Electric motors, which are idle for over 10 months of the year before then being put back into operation for just a few weeks and expected to achieve full capacity, have a particularly difficult time coping with this schedule. Contact parts end up covered in oxidized layers and sometimes it’s a wonder such machines ever work again after such long idle periods.
Tough requirements for reliability, operability and cleaning
The list of requirements grape presses need to meet is short and sweet: Presses need to be sturdy, well made and as easy to fill and empty as possible; cleaning them also needs to be easy and reliable. In addition, the grapes themselves need to be treated as gently as possible: After all, users want to extract the juice from ripe grapes and not the acrid tart plant extract from grape stalks, stems and tart skins. For this reason, the metal sheets that come into contact with the grapes are now usually glass bead blasted with fine abrasives and specially polished or satin finished so the surface is as smooth as possible.

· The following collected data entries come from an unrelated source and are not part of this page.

(** * youtube_whisper_text.py: the four-stage pipeline, embedded and verified

    The Python source drives three external tools (yt-dlp, ffmpeg, whisper)
    through [subprocess.Popen], looks at the file system between the stages
    and reports to a logger.  The embedding below keeps that shape:

    - Python [str] values are Rocq [string]s, read as UTF-8 byte strings;
    - the file system is a list of directory entries;
    - an external process is an oracle [exec] (a Section variable): given the
      command and the current file system it yields the printed lines, the
      exit status and the file system it leaves behind;
    - effects are threaded by a small state-and-exception monad that also
      accumulates the trace of observable events (logger calls, process
      launches and exits, unlinks). *)

From Stdlib Require Import String Ascii List ZArith Lia Bool DecimalString.
Import ListNotations.
Local Open Scope string_scope.

(* ================================================================== *)
(** ** Python [str] operations used by the source *)
(* ================================================================== *)

Module PyStr.

Definition chr (n : nat) : ascii := ascii_of_nat n.
Definition ord (c : ascii) : nat := nat_of_ascii c.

Smooth surfaces are also important for cleaning, a critical issue now that fall temperatures are typically much warmer than in the past and pockets of bacteria can easily build up on any grape or plant remnants. This makes hygiene a key issue in winemaking, which is why modern grape presses boast new cleaning systems that can also feature in closed presses. The requirements of modern oenology (the science of winemaking) are playing an increasingly important role in terms of the design and equipping of wine presses: whole-cluster pressing and maceration require greater press volumes. The time for breaking up and loosening the pomace (press cake) should be as short as possible.

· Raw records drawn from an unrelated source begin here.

(** * tech-house: the go-micro gRPC client singleton and the customers
      lambda handler

    Shallow embedding of
      - pkg/microservices/go-micro/v4/grpc-client/client.go
      - projects/customers-manager/internal/customer/adapters/inbound/lambda-handler.go

    Conventions.  A Go [error] value is [option error] ([None] is nil); a
    nil-able interface or pointer is an [option]; a slice is a [list] (the
    nil slice is [[]]); a Go map is a [gmap] (a missing key reads as
    [None]); a run-time panic is the [Panics] outcome.  Package-level
    variables live in an explicit store; goroutines are threads of a small
    interleaving machine. *)

From stdpp Require Import base option list gmap strings.

Local Open Scope string_scope.
Local Open Scope list_scope.

(** ** Go prelude *)

Module Go.

(** The [error] interface as far as the code observes it: the text of
    [Error()] and, for errors made with [fmt.Errorf("... %w", err)], the
    wrapped cause. *)
Inductive error : Type :=
| errorString (msg : string)
| wrapError (msg : string) (cause : error).

Definition Error (e : error) : string :=
  match e with
  | errorString msg => msg
  | wrapError msg _ => msg
  end.

Definition Unwrap (e : error) : option error :=
  match e with
  | errorString _ => None
  | wrapError _ cause => Some cause
  end.

(** What evaluating an expression can do: yield a value or panic. *)
Inductive outcome (A : Type) : Type :=
| Returns (a : A)
| Panics.
Arguments Returns {A} a.
Arguments Panics {A}.

Definition bind {A B : Type} (o : outcome A) (k : A -> outcome B) : outcome B :=
  match o with
  | Returns a => k a
  | Panics => Panics
  end.

(** [s[i]] on a slice: an index out of range panics. *)
Definition index {A : Type} (s : list A) (i : nat) : outcome A :=
  match s !! i with
  | Some x => Returns x
  | None => Panics
  end.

Pneumatic wine presses are the name of the game these days
The principle behind today’s very popular membrane presses is the same for pretty much all manufacturers and models. Using a membrane attached to one side of the drum cage, grapes are squeezed against a slotted cage or, in the case of closed presses, against internal juice channels. These are self-cleaning and function like a drainage system.
One company that has adopted a different approach is Willmes: Its wine presses also have membranes attached to both sides and squeeze the grapes against vertical juicing areas inside the press. Willmes states that they function like a natural drainage system, which always results in the same short juice paths that allow the juice to drain more directly and quickly.
KVT is another company with a different system: For its presses, the company uses a fully slotted stainless steel cylinder against which a membrane centrally attached around the axle of the drum squeezes the must. The juice then flows through the entire area of the press cage and into the press pan.
Auxiliary equipment expands the range of oenological options
If reductive winemaking is preferred, inert gas technology with nitrogen blanketing is used. This technology can be designed with or without recovery of the used nitrogen. Even the collecting vessel and subsequent storage tank can be filled with nitrogen so that pressing can be carried out with almost no oxygenation. Whole-cluster pressing, which is now used for some grape varieties and base wine types, can be carried out by almost all press models. If filling volumes change, different control programs need to be available: from prejuicing with prepressing stages and pressing stages with increasing levels of pressure through to conclusive final pressure stages.
It is also important for many users to be able to cool the grapes as soon as the wine production process starts, which is why most manufacturers sell cooling devices in the form of accessories. Cooling the grapes right from the start can be advantageous given the now often summery temperatures experienced during the harvest season in the fall. As wine presses are considered long-term capital goods in the winemaking industry, almost all manufacturers also sell used, second-hand grape presses, which, following a complete overhaul, often provide an affordable option for initial investors.